脂質異常症の主な治療方法は生活習慣の改善が基本で、食事療法や運動療法などがおこなわれます。
この記事では、特に脂質異常症の治療において大きな役割を果たす食事について解説します。
カロリーを摂取しすぎないこと
食事療法の基本は、過食を避けカロリーをとり過ぎないことです。
1日のエネルギー摂取量の目安を知って、標準体重を保ちましょう。
ただし、目指す体重やカロリーの摂取量は個人によって異なるため、まずは医師に相談するとよいでしょう。
| 標準体重の目安 | 身長(m)×身長(m)×22 |
|---|---|
| 1日に必要なエネルギー量(kcal) の目安 | 標準体重(kg)×25〜30 (kcal) |
コレステロール値が上がりにくい食生活を
体内のコレステロール値を改善するためには、コレステロールが含まれる食品を避けることが重要と思われがちです。
しかし、私たちの体内のコレステロールのうち食品から吸収されているのは約2割程度で、残りの8割は肝臓で合成されています。
脂質の摂取に注意
「コレステロール=脂肪」というイメージがありますが、脂肪を構成している要素である脂肪酸は、飽和脂肪酸と不飽和脂肪酸に分類されます。

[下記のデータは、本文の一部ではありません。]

(* ===== verification/GoQuote.v ===== *)
(** * GoQuote: Go's quoted strings

    [strconv.AppendQuote] and the [unicode/utf8] functions it calls, on byte
    lists, and the reading of a quoted string; the text output writes every
    label value with it.  Which runes above 0xff are printable is a table of
    the standard library and a parameter. *)
From Stdlib Require Import Ascii String.
From S2P Require Import Prelude CompressedList.
Local Open Scope Z_scope.

Class UnicodeTables := { isPrint_table : Z → bool }.

(** [unicode.IsPrint] as [strconv.IsPrint] computes it. *)
Definition IsPrint `{UnicodeTables} (r : Z) : bool :=
  if r <=? 0xff then ((0x20 <=? r) && (r <? 0x7f)) || ((0xa1 <=? r) && negb (r =? 0xad))
  else isPrint_table r.

(** ** UTF-8 *)
Definition RuneError : Z := 0xfffd.
Definition in_range (lo hi b : Z) : bool := (lo <=? b) && (b <=? hi).

(** The range of the second byte after a first byte, and the length. *)
Definition first_byte (b : Z) : option (nat * Z * Z) :=
  if in_range 0xc2 0xdf b then Some (2%nat, 0x80, 0xbf)
  else if b =? 0xe0 then Some (3%nat, 0xa0, 0xbf)
  else if b =? 0xed then Some (3%nat, 0x80, 0x9f)
  else if in_range 0xe1 0xef b then Some (3%nat, 0x80, 0xbf)
  else if b =? 0xf0 then Some (4%nat, 0x90, 0xbf)
  else if b =? 0xf4 then Some (4%nat, 0x80, 0x8f)
  else if in_range 0xf1 0xf3 b then Some (4%nat, 0x80, 0xbf)
  else None.

(** [utf8.DecodeRuneInString] of a string that starts with [b0]. *)
Definition DecodeRune (b0 : Z) (s : byte_list) : Z * nat :=
  if b0 <? 0x80 then (b0, 1%nat)
  else
    match first_byte b0, s with
    | Some (2%nat, lo, hi), b1 :: _ =>
        if in_range lo hi b1 then ((b0 .& 0x1f) * 64 + (b1 .& 0x3f), 2%nat) else (RuneError, 1%nat)
    | Some (3%nat, lo, hi), b1 :: b2 :: _ =>
        if in_range lo hi b1 && in_range 0x80 0xbf b2
        then ((b0 .& 0x0f) * 4096 + (b1 .& 0x3f) * 64 + (b2 .& 0x3f), 3%nat) else (RuneError, 1%nat)
    | Some (4%nat, lo, hi), b1 :: b2 :: b3 :: _ =>
        if in_range lo hi b1 && in_range 0x80 0xbf b2 && in_range 0x80 0xbf b3
        then ((b0 .& 0x07) * 262144 + (b1 .& 0x3f) * 4096 + (b2 .& 0x3f) * 64 + (b3 .& 0x3f), 4%nat)
        else (RuneError, 1%nat)
    | _, _ => (RuneError, 1%nat)
    end.

(** [utf8.AppendRune] of a valid rune. *)
Definition AppendRune (r : Z) : byte_list :=
  if r <? 0x80 then [r]
  else if r <? 0x800 then [0xc0 + r / 64; 0x80 + r mod 64]
  else if r <? 0x10000 then [0xe0 + r / 4096; 0x80 + r / 64 mod 64; 0x80 + r mod 64]
  else [0xf0 + r / 262144; 0x80 + r / 4096 mod 64; 0x80 + r / 64 mod 64; 0x80 + r mod 64].

(** ** Quoting *)
Definition lowerhex (d : Z) : Z := if d <? 10 then 48 + d else 87 + d.
Fixpoint hex_digits (n : nat) (v : Z) : byte_list :=
  match n with O => [] | S n => hex_digits n (v / 16) ++ [lowerhex (v mod 16)] end.

(** The letters after the backslash in [\a] to [\v]. *)
Definition letter_escape (r : Z) : option Z :=
  if r =? 7 then Some 97 else if r =? 8 then Some 98 else if r =? 12 then Some 102
  else if r =? 10 then Some 110 else if r =? 13 then Some 114 else if r =? 9 then Some 116
  else if r =? 11 then Some 118 else None.

Definition appendEscapedRune `{UnicodeTables} (r : Z) : byte_list :=
  if (r =? 34) || (r =? 92) then [92; r]
  else if IsPrint r then AppendRune r
  else
    match letter_escape r with
    | Some c => [92; c]
    | None =>
        if (r <? 32) || (r =? 0x7f) then 92 :: 120 :: hex_digits 2 r
        else if r <? 0x10000 then 92 :: 117 :: hex_digits 4 r
        else 92 :: 85 :: hex_digits 8 r
    end.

同じ脂肪でも種類によって血中のコレステロールを増やすものと減らすものがあります。
飽和脂肪酸はLDL(悪玉)コレステロールを増やすのに対し、不飽和脂肪酸はLDL(悪玉)コレステロールを減らす働きがあります。
| 種類 | 効果 |
|---|---|
| 飽和脂肪酸 | 血液中のLDL(悪玉)コレステロールを増やす |
| 不飽和脂肪酸 |
血液中のLDL(悪玉)コレステロールを減らす |
LDL(悪玉)コレステロール値を改善したい場合は不飽和脂肪酸を積極的に摂取し、飽和脂肪酸は避けるようにしましょう。
| 種類 | 食品 |
|---|---|
| 飽和脂肪酸 |
脂身の多い肉、ひき肉、鶏肉の皮、バター、 |
| 不飽和脂肪酸 |
イワシ、サバ、サンマなどの青魚の油 |
同じ肉類でも牛豚のロースやバラ肉よりも、もも肉や鶏肉のささみの方が脂肪分が少ないです。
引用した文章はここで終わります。